- Exercise requirements
In the data, extract each line that holds the string "forall".

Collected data
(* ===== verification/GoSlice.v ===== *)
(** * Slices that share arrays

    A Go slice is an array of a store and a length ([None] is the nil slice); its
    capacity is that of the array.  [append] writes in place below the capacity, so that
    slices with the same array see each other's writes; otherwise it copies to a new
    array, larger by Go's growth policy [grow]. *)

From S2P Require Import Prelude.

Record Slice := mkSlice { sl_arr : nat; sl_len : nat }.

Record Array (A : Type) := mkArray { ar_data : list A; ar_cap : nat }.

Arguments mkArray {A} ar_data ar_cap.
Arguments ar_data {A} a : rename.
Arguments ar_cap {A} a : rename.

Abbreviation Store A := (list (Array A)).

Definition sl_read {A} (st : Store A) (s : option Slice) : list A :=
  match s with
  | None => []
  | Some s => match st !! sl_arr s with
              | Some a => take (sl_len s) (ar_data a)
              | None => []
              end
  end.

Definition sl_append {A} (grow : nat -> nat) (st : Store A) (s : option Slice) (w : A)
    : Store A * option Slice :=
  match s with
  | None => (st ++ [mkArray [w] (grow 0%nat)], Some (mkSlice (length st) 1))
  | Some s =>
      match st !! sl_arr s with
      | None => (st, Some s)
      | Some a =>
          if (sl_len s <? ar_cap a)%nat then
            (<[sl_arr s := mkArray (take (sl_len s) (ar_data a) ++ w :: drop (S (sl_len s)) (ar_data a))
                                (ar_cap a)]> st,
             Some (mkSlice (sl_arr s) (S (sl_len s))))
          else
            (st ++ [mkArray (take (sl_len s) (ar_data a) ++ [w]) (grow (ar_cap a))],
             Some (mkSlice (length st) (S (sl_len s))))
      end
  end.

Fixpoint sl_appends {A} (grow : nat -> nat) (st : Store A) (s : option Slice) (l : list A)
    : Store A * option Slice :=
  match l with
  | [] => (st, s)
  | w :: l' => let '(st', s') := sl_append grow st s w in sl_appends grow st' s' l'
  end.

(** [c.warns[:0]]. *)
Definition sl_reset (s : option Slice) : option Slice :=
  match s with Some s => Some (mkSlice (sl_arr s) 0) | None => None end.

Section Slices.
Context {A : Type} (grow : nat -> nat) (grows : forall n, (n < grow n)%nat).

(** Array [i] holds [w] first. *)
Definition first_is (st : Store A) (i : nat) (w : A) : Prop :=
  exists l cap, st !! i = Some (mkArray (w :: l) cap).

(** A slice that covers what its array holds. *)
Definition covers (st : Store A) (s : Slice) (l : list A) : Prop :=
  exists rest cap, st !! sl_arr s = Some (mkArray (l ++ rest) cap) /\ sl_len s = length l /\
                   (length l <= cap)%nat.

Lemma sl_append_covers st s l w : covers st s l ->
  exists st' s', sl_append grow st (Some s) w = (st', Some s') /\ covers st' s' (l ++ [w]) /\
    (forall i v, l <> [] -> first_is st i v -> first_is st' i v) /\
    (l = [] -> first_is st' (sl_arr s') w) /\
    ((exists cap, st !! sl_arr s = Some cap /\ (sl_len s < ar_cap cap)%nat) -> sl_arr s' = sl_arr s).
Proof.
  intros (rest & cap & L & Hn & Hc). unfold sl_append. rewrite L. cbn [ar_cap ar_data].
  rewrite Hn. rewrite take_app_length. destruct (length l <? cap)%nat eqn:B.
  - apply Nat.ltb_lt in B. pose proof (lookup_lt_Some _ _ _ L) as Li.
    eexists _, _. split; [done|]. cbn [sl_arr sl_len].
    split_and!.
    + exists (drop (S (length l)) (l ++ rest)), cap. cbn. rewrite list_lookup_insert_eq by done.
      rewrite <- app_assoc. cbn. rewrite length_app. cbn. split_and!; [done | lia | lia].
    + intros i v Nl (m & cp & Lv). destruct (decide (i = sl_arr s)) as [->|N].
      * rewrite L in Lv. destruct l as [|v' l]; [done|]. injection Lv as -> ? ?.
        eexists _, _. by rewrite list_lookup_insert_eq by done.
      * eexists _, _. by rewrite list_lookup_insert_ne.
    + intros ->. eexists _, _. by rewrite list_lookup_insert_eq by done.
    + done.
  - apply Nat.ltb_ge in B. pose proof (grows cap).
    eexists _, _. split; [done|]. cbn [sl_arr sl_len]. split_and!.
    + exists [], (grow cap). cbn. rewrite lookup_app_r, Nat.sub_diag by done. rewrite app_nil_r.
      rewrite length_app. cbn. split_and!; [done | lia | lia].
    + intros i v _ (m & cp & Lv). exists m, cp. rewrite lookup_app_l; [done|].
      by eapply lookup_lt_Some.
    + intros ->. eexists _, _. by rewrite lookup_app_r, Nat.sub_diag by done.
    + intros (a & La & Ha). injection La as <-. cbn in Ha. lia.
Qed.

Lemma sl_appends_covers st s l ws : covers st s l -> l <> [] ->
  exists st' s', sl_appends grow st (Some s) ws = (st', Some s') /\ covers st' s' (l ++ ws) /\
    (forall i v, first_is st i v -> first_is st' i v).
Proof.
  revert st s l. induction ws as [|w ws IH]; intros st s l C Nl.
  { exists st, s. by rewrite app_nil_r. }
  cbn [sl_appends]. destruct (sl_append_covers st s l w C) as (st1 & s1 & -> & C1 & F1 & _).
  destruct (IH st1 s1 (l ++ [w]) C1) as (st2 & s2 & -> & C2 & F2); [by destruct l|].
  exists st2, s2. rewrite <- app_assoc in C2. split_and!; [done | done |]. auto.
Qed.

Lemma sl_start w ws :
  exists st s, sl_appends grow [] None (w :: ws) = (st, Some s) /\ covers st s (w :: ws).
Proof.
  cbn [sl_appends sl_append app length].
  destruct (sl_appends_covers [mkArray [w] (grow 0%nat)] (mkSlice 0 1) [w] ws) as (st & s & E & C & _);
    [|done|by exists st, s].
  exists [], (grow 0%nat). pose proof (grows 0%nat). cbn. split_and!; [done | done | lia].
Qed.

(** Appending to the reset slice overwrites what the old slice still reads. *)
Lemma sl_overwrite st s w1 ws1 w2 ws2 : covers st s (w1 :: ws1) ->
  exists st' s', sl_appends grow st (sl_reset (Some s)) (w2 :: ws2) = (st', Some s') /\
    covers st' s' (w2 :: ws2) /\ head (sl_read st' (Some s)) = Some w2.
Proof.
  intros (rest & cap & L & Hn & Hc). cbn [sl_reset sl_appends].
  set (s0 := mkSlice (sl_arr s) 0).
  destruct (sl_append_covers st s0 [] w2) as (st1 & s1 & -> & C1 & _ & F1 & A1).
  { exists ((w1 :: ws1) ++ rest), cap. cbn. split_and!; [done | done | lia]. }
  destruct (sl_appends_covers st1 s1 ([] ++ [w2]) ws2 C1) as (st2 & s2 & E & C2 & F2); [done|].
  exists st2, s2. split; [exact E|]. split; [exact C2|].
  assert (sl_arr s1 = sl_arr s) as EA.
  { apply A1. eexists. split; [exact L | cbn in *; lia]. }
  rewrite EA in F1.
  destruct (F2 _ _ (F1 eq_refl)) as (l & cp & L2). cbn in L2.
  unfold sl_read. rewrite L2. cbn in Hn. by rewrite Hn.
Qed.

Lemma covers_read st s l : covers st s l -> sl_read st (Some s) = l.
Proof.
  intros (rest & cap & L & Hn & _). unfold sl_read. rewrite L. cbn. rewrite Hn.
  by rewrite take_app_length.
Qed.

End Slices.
* * *
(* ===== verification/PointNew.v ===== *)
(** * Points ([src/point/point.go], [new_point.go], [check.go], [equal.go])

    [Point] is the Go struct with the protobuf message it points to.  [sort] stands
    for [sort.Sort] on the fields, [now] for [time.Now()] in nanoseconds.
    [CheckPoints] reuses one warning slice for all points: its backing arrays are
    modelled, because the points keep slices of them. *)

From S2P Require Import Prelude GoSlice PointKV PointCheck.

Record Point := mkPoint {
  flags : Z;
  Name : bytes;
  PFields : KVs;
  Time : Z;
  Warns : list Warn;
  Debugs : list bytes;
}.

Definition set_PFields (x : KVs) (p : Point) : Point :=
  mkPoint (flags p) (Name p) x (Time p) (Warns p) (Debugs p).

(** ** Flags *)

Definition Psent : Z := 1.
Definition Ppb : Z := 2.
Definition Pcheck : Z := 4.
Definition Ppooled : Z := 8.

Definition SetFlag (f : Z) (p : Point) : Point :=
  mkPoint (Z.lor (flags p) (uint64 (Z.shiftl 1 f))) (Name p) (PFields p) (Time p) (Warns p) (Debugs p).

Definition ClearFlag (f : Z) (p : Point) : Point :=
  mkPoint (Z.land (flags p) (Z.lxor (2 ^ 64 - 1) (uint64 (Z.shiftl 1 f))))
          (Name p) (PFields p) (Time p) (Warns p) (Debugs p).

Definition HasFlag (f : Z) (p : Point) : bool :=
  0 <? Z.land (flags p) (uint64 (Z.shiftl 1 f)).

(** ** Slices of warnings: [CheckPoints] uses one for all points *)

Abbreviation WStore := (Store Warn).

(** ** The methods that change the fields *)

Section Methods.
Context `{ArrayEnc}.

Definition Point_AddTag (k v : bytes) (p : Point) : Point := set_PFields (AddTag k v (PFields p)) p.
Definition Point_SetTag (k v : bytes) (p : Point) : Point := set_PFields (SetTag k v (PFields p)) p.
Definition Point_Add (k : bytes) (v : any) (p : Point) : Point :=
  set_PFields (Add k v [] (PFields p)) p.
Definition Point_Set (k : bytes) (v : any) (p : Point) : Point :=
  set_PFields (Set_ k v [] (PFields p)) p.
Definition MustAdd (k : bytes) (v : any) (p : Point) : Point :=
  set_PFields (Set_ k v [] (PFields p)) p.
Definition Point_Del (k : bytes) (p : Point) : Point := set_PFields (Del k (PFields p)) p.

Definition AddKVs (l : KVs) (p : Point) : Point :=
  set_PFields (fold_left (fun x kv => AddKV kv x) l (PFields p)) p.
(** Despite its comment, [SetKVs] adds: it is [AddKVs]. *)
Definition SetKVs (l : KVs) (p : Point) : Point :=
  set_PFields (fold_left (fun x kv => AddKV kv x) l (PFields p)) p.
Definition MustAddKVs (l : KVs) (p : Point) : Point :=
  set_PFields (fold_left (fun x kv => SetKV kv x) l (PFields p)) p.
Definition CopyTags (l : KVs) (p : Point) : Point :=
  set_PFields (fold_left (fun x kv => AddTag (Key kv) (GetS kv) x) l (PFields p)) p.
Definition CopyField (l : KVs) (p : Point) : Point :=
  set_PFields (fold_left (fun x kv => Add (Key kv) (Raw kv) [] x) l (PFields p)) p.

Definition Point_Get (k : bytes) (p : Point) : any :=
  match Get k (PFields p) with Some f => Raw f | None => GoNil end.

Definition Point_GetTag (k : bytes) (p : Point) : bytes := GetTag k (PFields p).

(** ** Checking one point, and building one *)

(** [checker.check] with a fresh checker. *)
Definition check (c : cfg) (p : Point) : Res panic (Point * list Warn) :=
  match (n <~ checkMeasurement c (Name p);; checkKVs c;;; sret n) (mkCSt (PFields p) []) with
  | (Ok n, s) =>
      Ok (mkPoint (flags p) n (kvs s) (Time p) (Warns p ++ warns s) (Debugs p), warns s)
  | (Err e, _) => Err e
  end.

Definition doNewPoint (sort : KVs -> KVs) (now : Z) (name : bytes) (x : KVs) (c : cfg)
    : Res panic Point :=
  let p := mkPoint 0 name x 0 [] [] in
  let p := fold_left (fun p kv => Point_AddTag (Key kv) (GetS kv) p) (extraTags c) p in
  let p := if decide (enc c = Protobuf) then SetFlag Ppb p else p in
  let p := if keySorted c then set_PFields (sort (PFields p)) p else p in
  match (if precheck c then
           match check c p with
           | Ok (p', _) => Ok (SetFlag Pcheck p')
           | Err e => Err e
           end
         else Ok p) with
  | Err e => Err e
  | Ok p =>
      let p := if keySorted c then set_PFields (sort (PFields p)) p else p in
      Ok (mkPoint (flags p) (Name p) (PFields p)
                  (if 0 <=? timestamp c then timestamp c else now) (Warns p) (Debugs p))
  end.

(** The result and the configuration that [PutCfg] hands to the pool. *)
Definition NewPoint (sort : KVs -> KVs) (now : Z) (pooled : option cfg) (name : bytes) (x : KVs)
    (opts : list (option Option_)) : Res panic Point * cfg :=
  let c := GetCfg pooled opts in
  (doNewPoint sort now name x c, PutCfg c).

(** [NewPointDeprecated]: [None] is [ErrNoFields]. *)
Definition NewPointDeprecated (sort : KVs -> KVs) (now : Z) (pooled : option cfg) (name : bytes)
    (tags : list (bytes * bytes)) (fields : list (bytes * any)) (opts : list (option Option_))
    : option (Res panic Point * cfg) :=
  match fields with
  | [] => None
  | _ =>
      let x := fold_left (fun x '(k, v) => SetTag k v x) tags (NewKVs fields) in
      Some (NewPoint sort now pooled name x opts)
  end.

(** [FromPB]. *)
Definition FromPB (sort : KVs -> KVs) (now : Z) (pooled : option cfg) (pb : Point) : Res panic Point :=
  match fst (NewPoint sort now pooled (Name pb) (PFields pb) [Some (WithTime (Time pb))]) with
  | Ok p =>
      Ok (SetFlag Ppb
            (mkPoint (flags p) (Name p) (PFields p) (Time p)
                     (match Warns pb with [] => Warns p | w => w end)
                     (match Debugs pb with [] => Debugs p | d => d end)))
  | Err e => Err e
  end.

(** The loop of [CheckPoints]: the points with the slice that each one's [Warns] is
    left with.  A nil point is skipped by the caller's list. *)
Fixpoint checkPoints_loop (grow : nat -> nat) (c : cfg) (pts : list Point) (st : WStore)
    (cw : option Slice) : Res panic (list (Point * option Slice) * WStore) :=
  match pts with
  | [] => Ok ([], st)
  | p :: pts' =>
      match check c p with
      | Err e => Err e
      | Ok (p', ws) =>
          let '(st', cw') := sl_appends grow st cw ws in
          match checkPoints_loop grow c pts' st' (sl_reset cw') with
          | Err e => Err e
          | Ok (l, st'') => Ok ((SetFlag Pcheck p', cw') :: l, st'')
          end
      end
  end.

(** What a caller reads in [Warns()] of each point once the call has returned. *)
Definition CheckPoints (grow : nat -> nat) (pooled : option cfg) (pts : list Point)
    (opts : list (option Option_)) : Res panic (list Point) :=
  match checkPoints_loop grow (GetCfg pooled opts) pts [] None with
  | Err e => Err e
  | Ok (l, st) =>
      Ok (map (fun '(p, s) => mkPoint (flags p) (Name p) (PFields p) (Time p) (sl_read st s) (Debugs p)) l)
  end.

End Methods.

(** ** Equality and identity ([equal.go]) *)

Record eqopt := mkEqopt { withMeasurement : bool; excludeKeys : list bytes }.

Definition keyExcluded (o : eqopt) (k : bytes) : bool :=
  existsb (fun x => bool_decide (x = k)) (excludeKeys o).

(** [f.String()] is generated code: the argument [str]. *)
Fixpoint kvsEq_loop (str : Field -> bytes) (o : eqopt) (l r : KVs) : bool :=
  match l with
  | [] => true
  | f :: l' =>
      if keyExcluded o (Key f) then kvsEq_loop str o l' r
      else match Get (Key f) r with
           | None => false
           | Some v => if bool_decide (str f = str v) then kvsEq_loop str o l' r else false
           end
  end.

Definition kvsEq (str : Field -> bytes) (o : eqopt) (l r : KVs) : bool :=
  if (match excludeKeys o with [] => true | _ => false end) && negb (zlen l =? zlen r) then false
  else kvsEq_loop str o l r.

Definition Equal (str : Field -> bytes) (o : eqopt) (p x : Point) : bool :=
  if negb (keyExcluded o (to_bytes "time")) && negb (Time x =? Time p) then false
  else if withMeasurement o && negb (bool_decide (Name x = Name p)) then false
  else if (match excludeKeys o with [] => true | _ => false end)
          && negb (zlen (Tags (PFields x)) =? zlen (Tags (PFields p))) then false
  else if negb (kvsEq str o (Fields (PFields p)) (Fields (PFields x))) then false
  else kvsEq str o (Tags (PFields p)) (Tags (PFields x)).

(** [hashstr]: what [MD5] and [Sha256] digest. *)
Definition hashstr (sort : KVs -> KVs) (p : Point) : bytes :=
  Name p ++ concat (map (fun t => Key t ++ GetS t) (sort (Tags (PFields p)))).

- Output of the task
Context {A : Type} (grow : nat -> nat) (grows : forall n, (n < grow n)%nat).
    (forall i v, l <> [] -> first_is st i v -> first_is st' i v) /\
    (forall i v, first_is st i v -> first_is st' i v).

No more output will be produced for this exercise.